‘She proved everybody wrong’: Hurricane High graduate’s road to recovery following devastating accident
Aug 15, 2024, 6:35 PM | Updated: 6:42 pm
HURRICANE, Washington — Madison Gill is no stranger to struggle.
“I’m just glad I’m still alive,” the 18-year-old said.
Two years ago, Gill had spent a summer day at Sand Hollow Reservoir with her friends when their truck rolled on their way home. She and two of the other passengers were ejected from the vehicle.
“I just kept trying to get up, and I couldn’t,” Gill recalled. “When the first responders got there, they kept saying, ‘Can you feel this? Can you feel that?’ And I’m like, ‘Feel what?’ So that’s when I knew something was messed up.”
Gill was rushed to St. George Regional Hospital with a spinal fracture.
“They said, ‘She’s very bad. Go straight to the hospital,'” recalled Bridget Hagen, Gill’s mother. After the phone call, she rushed to her daughter’s side.

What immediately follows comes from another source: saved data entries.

(* ===== verification/ChannelStore.v ===== *)
(** * The channel registry of the control plane

    [SqliteChannelStore] ([crates/control-plane/src/storage.rs]) is the durable state behind
    admission to channels: which channels are registered and by whom, their members with the
    Noise keys they pin, the self-service allow-list, pending claim invitations, deposited
    grants, revoked grants and the single-use records of invitations and challenges.
    [ChannelStore] holds its tables and operations; the HTTP handlers that compose them are
    in [ChannelGate]. *)

From S2P Require Import Prelude RustStd Maps Codec Sqlite.

Module ChannelStore.

(** A [rusqlite::Error]. *)
Inductive StoreError := StoreDb.

(** src/crates/control-plane/src/storage.rs:5823-5827 [SqliteChannelStore::from_connection]: a
    row of [channels]. *)
Record ChannelRow := { operator : bytes; owner : bytes }.

(** src/crates/control-plane/src/storage.rs:5828-5832 [SqliteChannelStore::from_connection]: a
    row of [channel_members] (and lines 5857-5860). *)
Record MemberRow := { noise_pubkey : option bytes; noise_attestation : option bytes }.

(** src/crates/control-plane/src/storage.rs:5864-5870 [SqliteChannelStore::from_connection]: a
    row of [channel_allowlist] (and line 5883). *)
Record AllowRow := { added_by : bytes; added_at : Z; claimed_at : option Z }.

(** src/crates/control-plane/src/storage.rs:5896-5902 [SqliteChannelStore::from_connection]: a
    row of [channel_grant_revocations]. *)
Record RevocationRow := { revoked_at : Z; revocation_expires : Z }.

(** src/crates/control-plane/src/storage.rs:5903-5909 [SqliteChannelStore::from_connection]: a
    row of [channel_grant_deposits]. *)
Record DepositRow := { grant_hex : bytes; deposited_at : Z }.

(** src/crates/control-plane/src/storage.rs:5914-5920 [SqliteChannelStore::from_connection]: a
    row of [channel_member_subjects]. *)
Record SubjectRow := { subject : bytes; subject_claimed_at : Z }.

(** src/crates/control-plane/src/storage.rs:5933-5944 [SqliteChannelStore::from_connection]: a
    row of [channel_claim_invites]. *)
Record InviteRow := {
  invite_channel : bytes;
  invite_holder : bytes;
  invite_noise_pubkey : bytes;
  invite_noise_attestation : bytes;
  label : option bytes;
  minted_by : bytes;
  created_at : Z;
  invite_expires : Z;
  consumed_at : option Z;
}.

(** src/crates/control-plane/src/storage.rs:5821-5952 [SqliteChannelStore::from_connection] *)
Record ChannelStore := {
  channels : gmap bytes ChannelRow;
  members : gmap (bytes * bytes) MemberRow;
  consumed_invitations : gmap bytes Z;
  challenges : gmap bytes Z;
  allowlist : gmap (bytes * bytes) AllowRow;
  revocations : gmap (bytes * bytes) RevocationRow;
  deposits : gmap (bytes * bytes) DepositRow;
  subjects : gmap (bytes * bytes) SubjectRow;
  invites : gmap bytes InviteRow;
}.

(** src/crates/control-plane/src/storage.rs:5821-5952 [SqliteChannelStore::from_connection]: a
    fresh file. *)
Definition empty : ChannelStore :=
  {| channels := ∅; members := ∅; consumed_invitations := ∅; challenges := ∅; allowlist := ∅;
     revocations := ∅; deposits := ∅; subjects := ∅; invites := ∅ |}.

(** One table replaced. *)
Definition set_channels t s := {| channels := t; members := members s;
  consumed_invitations := consumed_invitations s; challenges := challenges s;
  allowlist := allowlist s; revocations := revocations s; deposits := deposits s;
  subjects := subjects s; invites := invites s |}.
Definition set_members t s := {| channels := channels s; members := t;
  consumed_invitations := consumed_invitations s; challenges := challenges s;
  allowlist := allowlist s; revocations := revocations s; deposits := deposits s;
  subjects := subjects s; invites := invites s |}.
Definition set_consumed t s := {| channels := channels s; members := members s;
  consumed_invitations := t; challenges := challenges s;
  allowlist := allowlist s; revocations := revocations s; deposits := deposits s;
  subjects := subjects s; invites := invites s |}.
Definition set_challenges t s := {| channels := channels s; members := members s;
  consumed_invitations := consumed_invitations s; challenges := t;
  allowlist := allowlist s; revocations := revocations s; deposits := deposits s;
  subjects := subjects s; invites := invites s |}.
Definition set_allowlist t s := {| channels := channels s; members := members s;
  consumed_invitations := consumed_invitations s; challenges := challenges s;
  allowlist := t; revocations := revocations s; deposits := deposits s;
  subjects := subjects s; invites := invites s |}.
Definition set_revocations t s := {| channels := channels s; members := members s;
  consumed_invitations := consumed_invitations s; challenges := challenges s;
  allowlist := allowlist s; revocations := t; deposits := deposits s;
  subjects := subjects s; invites := invites s |}.
Definition set_deposits t s := {| channels := channels s; members := members s;
  consumed_invitations := consumed_invitations s; challenges := challenges s;
  allowlist := allowlist s; revocations := revocations s; deposits := t;
  subjects := subjects s; invites := invites s |}.
Definition set_subjects t s := {| channels := channels s; members := members s;
  consumed_invitations := consumed_invitations s; challenges := challenges s;
  allowlist := allowlist s; revocations := revocations s; deposits := deposits s;
  subjects := t; invites := invites s |}.
Definition set_invites t s := {| channels := channels s; members := members s;
  consumed_invitations := consumed_invitations s; challenges := challenges s;
  allowlist := allowlist s; revocations := revocations s; deposits := deposits s;
  subjects := subjects s; invites := t |}.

“She grabbed my hand, and I kept apologizing to her because I didn’t have my seatbelt on, so I’m like, ‘This is all my fault,'” Gill said. “I kept her telling her I didn’t wanna die like this.”
Hagen said she was told if her daughter made it through surgery, she would never walk again. But Gill had different plans in store.
After spending months in the hospital and inpatient rehab, she returned home and began to adjust to her new reality.
“It’s been a lot of ups and downs, mentally, physically, learning how to deal with everything that had to change,” Hagen said.
There were setbacks that halted her progress, like the death of a friend, but Gill remained resilient.
“One day she says, ‘I want to walk across the stage at graduation,'” Hagen said.
So, Gill started working with Tyson Winder, a physical therapist with Intermountain Health.
“I could just see from the get-go that she was not going to take no for an answer,” Winder said.
It’s taken hard work and consistency.
“Even getting up and walking around the house, I made that like a goal of mine every day,” Gill said.
But step by step, she’s been getting stronger.
Then, with Winder by her side and her family in the stands in May, Gill walked across the stage to receive her high school diploma.
“I was just like, ‘Don’t fall, don’t fall, don’t fall,'” Gill said.
“It was cool to be there,” Winder recalled. “Madi was a champion and was able to do it.”
Gill defied the odds.
“She proved everybody wrong,” Hagen said.
Through grit and determination, Gill showed that she could do anything—even what was once thought to be impossible.
“Don’t let people tell you what you can and can’t do, because you’re gonna prove them wrong either way,” she said.